I have Kimber KCAG through out all my connections except for Transparent Audio speaker cables and PS audio power cables. My system sounds a little bright. Have Bryston amp and Adcom preamp. Is copper all round better???? Mike
blueranger

Showing 2 responses by raquel

Good silver often gets the "bright" rap because it is typically more transparent than copper from the midrange up, and reveals grain and other shortcomings in mediocre upstream components that copper won't reveal. It also tends to take a lot longer to break in, and can sound thin and shrill until it fully comes around.

I have run Kimber Select 1030 IC's and 3038 speaker cables for the last four years. The "Black Pearl" silver conductor in those products takes a full 1,000 hours to completely break in. They didn't sound fully right until they had logged those hours, but then everything was really right. While I was having two stereo amps converted to monoblocks, I had my old Bryston 4B-ST in my system for about a month with the 1030 and 3038 cabling. Sounded incredible. I never knew the amp was that good. My guess is that the Bryston is not your problem.

I do not have experience with Kimber's KCAG, but my guess is that it may not be fully broken in or is laying bare the truth about your Adcom preamp (which are very fine preamps at their price points -- I owned one -- but FM Acoustics, etc., they ain't). Try to put another 500 hours (three weeks of 24/7) on the KCAG with a break-in track, and if that doesn't fix it, try Cardas Golden Cross.

Good luck.
Sean:

I don't disagree with anything you wrote.
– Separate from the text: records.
(** C9: for every signed-in user and every dashboard state the
    Remaining figure is [max(0, target - total)], where the target is
    the user's [daily_calorie_target] and the total the [total_kcal] of
    the [food] part, and a target or total that is missing (or 0 or NaN)
    counts as 0; it is never negative, also when more was consumed than
    the target, and is at least 0 for all finite figures. *)
Theorem remaining_never_negative :
  (forall user dashboardData,
     (Dashboard.remaining user dashboardData <? 0) = false) /\
  (forall (u : Profile.User) (d : Dashboard.DashboardData) f total,
     Dashboard.food d = Some f -> Dashboard.total_kcal f = Num total ->
     truthy (Profile.daily_calorie_target u) = true -> truthy total = true ->
     Dashboard.remaining (Some u) (Some d)
       = Math_max 0 (Profile.daily_calorie_target u - total)) /\
  (forall user (d : Dashboard.DashboardData) f total,
     target_missing user ->
     Dashboard.food d = Some f -> Dashboard.total_kcal f = Num total ->
     truthy total = true ->
     Dashboard.remaining user (Some d) = Math_max 0 (0 - total)) /\
  (forall (u : Profile.User) dashboardData,
     truthy (Profile.daily_calorie_target u) = true ->
     total_missing dashboardData ->
     Dashboard.remaining (Some u) dashboardData
       = Math_max 0 (Profile.daily_calorie_target u - 0)) /\
  (forall user dashboardData,
     target_missing user -> total_missing dashboardData ->
     Dashboard.remaining user dashboardData = 0) /\
  (forall user dashboardData,
     (forall u, user = Some u -> is_finite (Profile.daily_calorie_target u) = true) ->
     (forall d f n, dashboardData = Some d -> Dashboard.food d = Some f ->
                    Dashboard.total_kcal f = Num n -> is_finite n = true) ->
     (0 <=? Dashboard.remaining user dashboardData) = true) /\
  Dashboard.remaining None None = 0 /\
  Dashboard.remaining (user_with_target 2000) (dashboard_with_total 1500) = 500 /\
  Dashboard.remaining (user_with_target 2000) (dashboard_with_total 2500) = 0.
Proof.
  split; [|split; [|split; [|split; [|split; [|split; [|repeat split]]]]]].
  - intros user dashboardData. apply Math_max_0_not_negative.
  - intros u d f total Hf Hk Ht Hn.
    now rewrite (remaining_target_present u _ Ht), (total_present d f total Hf Hk Hn).
  - intros user d f total Hm Hf Hk Hn.
    now rewrite (remaining_target_missing user _ Hm), (total_present d f total Hf Hk Hn).
  - intros u dd Ht Hm.
    now rewrite (remaining_target_present u _ Ht), (total_absent dd Hm).
  - intros user dd Hu Hm.
    now rewrite (remaining_target_missing user _ Hu), (total_absent dd Hm).
  - intros user dd Hu Hd. unfold Dashboard.remaining.
    apply Math_max_0_ge, sub_finite_not_nan; apply or_else_0_finite.
    + intros n E. destruct user as [u|]; [|discriminate].
      injection E as <-. now apply Hu.
    + intros n E. destruct dd as [d|]; [|discriminate]. simpl in E.
      destruct (Dashboard.food d) as [f|] eqn:Hf; [|discriminate].
      exact (Hd d f n eq_refl Hf E).
Qed.

Lemma remaining_never_negative_witness :
  Dashboard.remaining (user_with_target 1800) (dashboard_with_total 2100)
    = Math_max 0 (1800 - 2100).
Proof.
  exact (proj1 (proj2 remaining_never_negative)
           {| Profile.bmi := 22; Profile.daily_calorie_target := 1800 |}
           {| Dashboard.user := None;
              Dashboard.food := Some {| Dashboard.total_kcal := Num 2100 |};
              Dashboard.water := None |}
           {| Dashboard.total_kcal := Num 2100 |} 2100
           eq_refl eq_refl eq_refl eq_refl).
Defined.






End Cards.

(** ** Portion scaling *)

Section Scaling.
Lemma C1_settlement_is_published_unguarded_witness :
  inflight (run [Render "/todos/1"; Render "/todos/2"]) !! 0 = Some "/todos/1"
  ∧ published (step (run [Render "/todos/1"; Render "/todos/2"])
                    (Settles 0 (ok_response todo1)))
    = published (run [Render "/todos/1"; Render "/todos/2"])
      ++ [mkPub 0 "/todos/1" Settle (outcome (ok_response todo1))].
Proof.
  split; [reflexivity|].
  apply (C1_settlement_is_published_unguarded
           [Render "/todos/1"; Render "/todos/2"] 0 "/todos/1" (ok_response todo1)).
  reflexivity.
Defined.

(** ** The forms of the observed state *)

Lemma outcome_forms (r : Settled Response) :
  form_b (outcome r) ∨ form_c (outcome r)
  ∨ (form_empty (outcome r)
     ∧ ∃ n, r = Fulfilled (mkResponse true n (Fulfilled JNull))).
Proof.
  destruct r as [[[] n [d|e]]|e]; simpl.
  - destruct d; try (left; by repeat split).
    right; right. split; [by repeat split|]. by exists n.
  - right; left. by repeat split.
  - right; left. by repeat split.
  - right; left. by repeat split.
  - right; left. by repeat split.
Qed.

Lemma forms_exclusive (s : FetchState) :
  (form_a s → ¬ form_b s ∧ ¬ form_c s ∧ ¬ form_empty s)
  ∧ (form_b s → ¬ form_c s ∧ ¬ form_empty s)
  ∧ (form_c s → ¬ form_empty s).
Proof.
  unfold form_a, form_b, form_c, form_empty, absent, present.
  destruct s as [d [] [e|]]; simpl;
    repeat split; intros; intros (? & ? & ?); try congruence;
    repeat match goal with
           | H : _ ∧ _ |- _ => destruct H
           | H : is_Some None |- _ => by destruct H
           end; congruence.
Qed.

Lemma run_forms (evs : list Event) :
  form_a (hook_state (run evs)) ∨ form_b (hook_state (run evs))
  ∨ form_c (hook_state (run evs))
  ∨ (form_empty (hook_state (run evs)) ∧ ∃ e, e ∈ evs ∧ null_payload e).
Proof.
  induction evs as [|e evs IH] using rev_ind.
  - left. by repeat split.
  - assert (Hkeep : hook_state (run (evs ++ [e])) = hook_state (run evs) →
      form_a (hook_state (run (evs ++ [e]))) ∨ form_b (hook_state (run (evs ++ [e])))
      ∨ form_c (hook_state (run (evs ++ [e])))
      ∨ (form_empty (hook_state (run (evs ++ [e])))
         ∧ ∃ e0, e0 ∈ evs ++ [e] ∧ null_payload e0)).
    { intros ->. destruct IH as [?|[?|[?|[? (e0 & He0 & Hn)]]]]; auto.
      do 3 right. split; [done|]. exists e0. split; [|done].
      apply elem_of_app. by left. }
    rewrite run_snoc in *. destruct e as [u|rid r|].
    + destruct (alive (run evs)) eqn:Ha; [|rewrite render_dead in * by done; auto].
      destruct (decide (deps (run evs) = Some u)) as [Hd|Hd].
      * rewrite render_same in * by done. auto.
      * rewrite render_changed by done. left. by repeat split.
    + simpl in *. destruct (inflight (run evs) !! rid) as [u|] eqn:Hl;
        [|rewrite settle_unknown in * by done; auto].
      rewrite (settle_inflight _ _ _ _ Hl) in *. simpl in *.
      destruct (alive (run evs)); [|auto].
      destruct (outcome_forms r) as [?|[?|[? [n ->]]]]; auto.
      do 3 right. split; [done|].
      exists (Settles rid (Fulfilled (mkResponse true n (Fulfilled JNull)))).
      split; [apply elem_of_app; right; by apply list_elem_of_singleton|].
      by exists rid, n.
    + simpl in *. auto.
Qed.

(** C2, as stated, fails: after an ok response whose body is the JSON
    value [null], the observed state is not loading, has no data and has
    no error, which is none of the forms (a), (b), (c). *)
Lemma C2_fourth_form_observed :
  let s := fst (useFetch "/todos/1"
                  (run [Render "/todos/1"; Settles 0 (ok_response JNull)])) in
  s = {| data := JNull; loading := false; error := None |}
  ∧ ¬ form_a s ∧ ¬ form_b s ∧ ¬ form_c s.
Proof.
  cbv zeta. split; [reflexivity|].
  unfold form_a, form_b, form_c, present. simpl.
  split; [|split]; intros (H1 & H2 & H3).
  - discriminate H1.
  - by apply H2.
  - by destruct H3.
Qed.
(** The phrases of a segment are laid end to end: the first starts at the
    segment's start and each later one starts exactly where the one before
    it ends. *)
Theorem phrases_are_contiguous (config : Config) (segment : Segment)
        (phrases : list Phrase) :
  _split_into_phrases config segment = Some phrases ->
  contiguous_from (seg_start segment) phrases.
Proof. apply split_sentences_contiguous. Qed.

Lemma phrases_are_contiguous_witness :
  contiguous_from 0
    [ ("This is amazing."%string, 0, 0 + Py.min (6 - 0) (5 # 2));
      ("It really is."%string, 0 + Py.min (6 - 0) (5 # 2),
       0 + Py.min (6 - 0) (5 # 2)
       + Py.min (6 - (0 + Py.min (6 - 0) (5 # 2))) (5 # 2)) ].
Proof.
  apply (phrases_are_contiguous (mkConfig None None)
           (mkSegment 0 6 "This is amazing. It really is." None)).
  reflexivity.
Defined.

End PhraseProperties.

(** ** Timestamps *)

Section TimestampProperties.

Import SubtitleGenerator.

Lemma Qfloor_unique (q : Q) (z : Z) :
  inject_Z z <= q -> q < inject_Z (z + 1) -> Qfloor q = z.
Proof.
  intros Hle Hlt.
  pose proof (Qfloor_le q) as F1. pose proof (Qlt_floor q) as F2.
  assert (H1 : inject_Z z < inject_Z (Qfloor q + 1))
    by (eapply Qle_lt_trans; eassumption).
  assert (H2 : inject_Z (Qfloor q) < inject_Z (z + 1))
    by (eapply Qle_lt_trans; eassumption).
  rewrite <- Zlt_Qlt in H1, H2. lia.
Qed.

Lemma Qfloor_div_pos (q : Q) (k : Z) :
  (0 < k)%Z -> Qfloor (q / inject_Z k) = (Qfloor q / k)%Z.
Proof.
  intros Hk.
  pose proof (Qfloor_le q) as F1. pose proof (Qlt_floor q) as F2.
  assert (HkQ : 0 < inject_Z k) by (rewrite Zlt_Qlt in Hk; exact Hk).
  pose proof (Z.div_mod (Qfloor q) k ltac:(lia)) as Hdm.
  pose proof (Z.mod_pos_bound (Qfloor q) k Hk) as Hmod.
  apply Qfloor_unique.
  - apply Qle_shift_div_l; [exact HkQ|].
    eapply Qle_trans; [|exact F1].
    rewrite <- inject_Z_mult, <- Zle_Qle. lia.
  - apply Qlt_shift_div_r; [exact HkQ|].
    eapply Qlt_le_trans; [exact F2|].
    rewrite <- inject_Z_mult, <- Zle_Qle. lia.
Qed.

Lemma Qfloor_minus_Z (q : Q) (z : Z) :
  Qfloor (q - inject_Z z) = (Qfloor q - z)%Z.
Proof.
  pose proof (Qfloor_le q) as F1. pose proof (Qlt_floor q) as F2.
  apply Qfloor_unique.
  - unfold Z.sub. rewrite inject_Z_plus, inject_Z_opp. lra.
  - replace (Qfloor q - z + 1)%Z with ((Qfloor q + 1) + - z)%Z by lia.
    rewrite inject_Z_plus, inject_Z_opp. lra.
Qed.
(** * now-working: the attendance engine, the command router and the two
    chat adapters, embedded from the TypeScript sources.

    - [WorkingSessionService], [OrganizationService], [UserService]
      (src/services) become functions in a state-and-exception monad over
      the database tables;
    - [ChatworkWebhookHandler.parseCommand] is embedded through a small
      backtracking matcher for the regular expressions it uses;
    - [SlackCommandHandler] and [ChatworkWebhookHandler] become functions
      over the database together with a log of the outbound effects. *)

From Stdlib Require Import List ZArith NArith QArith Bool Lia String Ascii.
From Stdlib Require Import Permutation Sorted DecimalString.
Import ListNotations.

Local Open Scope Z_scope.

(* ===================================================================== *)
(** ** JavaScript strings *)
(* ===================================================================== *)

(** A JavaScript string is a sequence of UTF-16 code units. *)
Definition jsstring := list N.

Definition jsstring_eqb (a b : jsstring) : bool :=
  if list_eq_dec N.eq_dec a b then true else false.

(** Decoding of a source literal (UTF-8 bytes) into code units. *)
Definition cont (b : N) : N := N.land b 63.

Definition utf16_of_codepoint (cp : N) : list N :=
  if (cp <? 65536)%N then [cp]
  else let v := (cp - 65536)%N in
       [(55296 + N.shiftr v 10)%N; (56320 + N.land v 1023)%N].

Fixpoint utf16_of_utf8 (bs : list N) : jsstring :=
  match bs with
  | [] => []
  | b :: t =>
    if (b <? 128)%N then b :: utf16_of_utf8 t
    else if (b <? 224)%N then
      match t with
      | b1 :: t1 =>
        utf16_of_codepoint (N.shiftl (N.land b 31) 6 + cont b1)%N
          ++ utf16_of_utf8 t1
      | _ => [65533%N]
      end
    else if (b <? 240)%N then
      match t with
      | b1 :: b2 :: t2 =>
        utf16_of_codepoint
          (N.shiftl (N.land b 15) 12 + N.shiftl (cont b1) 6 + cont b2)%N
          ++ utf16_of_utf8 t2
      | _ => [65533%N]
      end
    else
      match t with
      | b1 :: b2 :: b3 :: t3 =>
        utf16_of_codepoint
          (N.shiftl (N.land b 7) 18 + N.shiftl (cont b1) 12
           + N.shiftl (cont b2) 6 + cont b3)%N
          ++ utf16_of_utf8 t3
      | _ => [65533%N]
      end
  end.
(* ===== verification/_CoqProject ===== *)
-Q . S2P
Prelude.v
Types.v
Serialize.v
Stream.v
Listener.v
Delta.v
Message.v
NodeState.v
Cluster.v
Packing.v
Replication.v
Convergence.v
Gossip.v
FailureDetector.v
Chitchat.v
Handshake.v
Crowd.v
Server.v
Queue.v
Channel.v
Datagram.v
QuicSocket.v
Frame.v
Revocation.v
Licensing.v
Build.v
Igniter.v
Program.v
Spread.v
RangeSet.v
RecvBuffer.v
QuicStream.v
QuicConn.v
ConnRuns.v
QuicListener.v
Pkcs12.v
Pfx.v
Telemetry.v
NetTransport.v
WebTransport.v
ErrorText.v
LiteServer.v
BlockRelay.v
Updater.v
StreamRuns.v
StreamIo.v
Handles.v
HandleRuns.v
MessageRuns.v
Delivery.v
TestKit.v
TestData.v
TestState.v
TestDetector.v
TestEngine.v
TestServer.v
TestIgniter.v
And you'll note that my remarks referred to "good silver" (whatever that is).

I think there are some myths out there about silver. Six-nines copper is actually more expensive. A lot of silver does sound awful. One prominent high-end designer, who does not care for silver, claims that it "rings".

I know that I love my Kimber Select silver. It sounds natural, open, and anything but bright.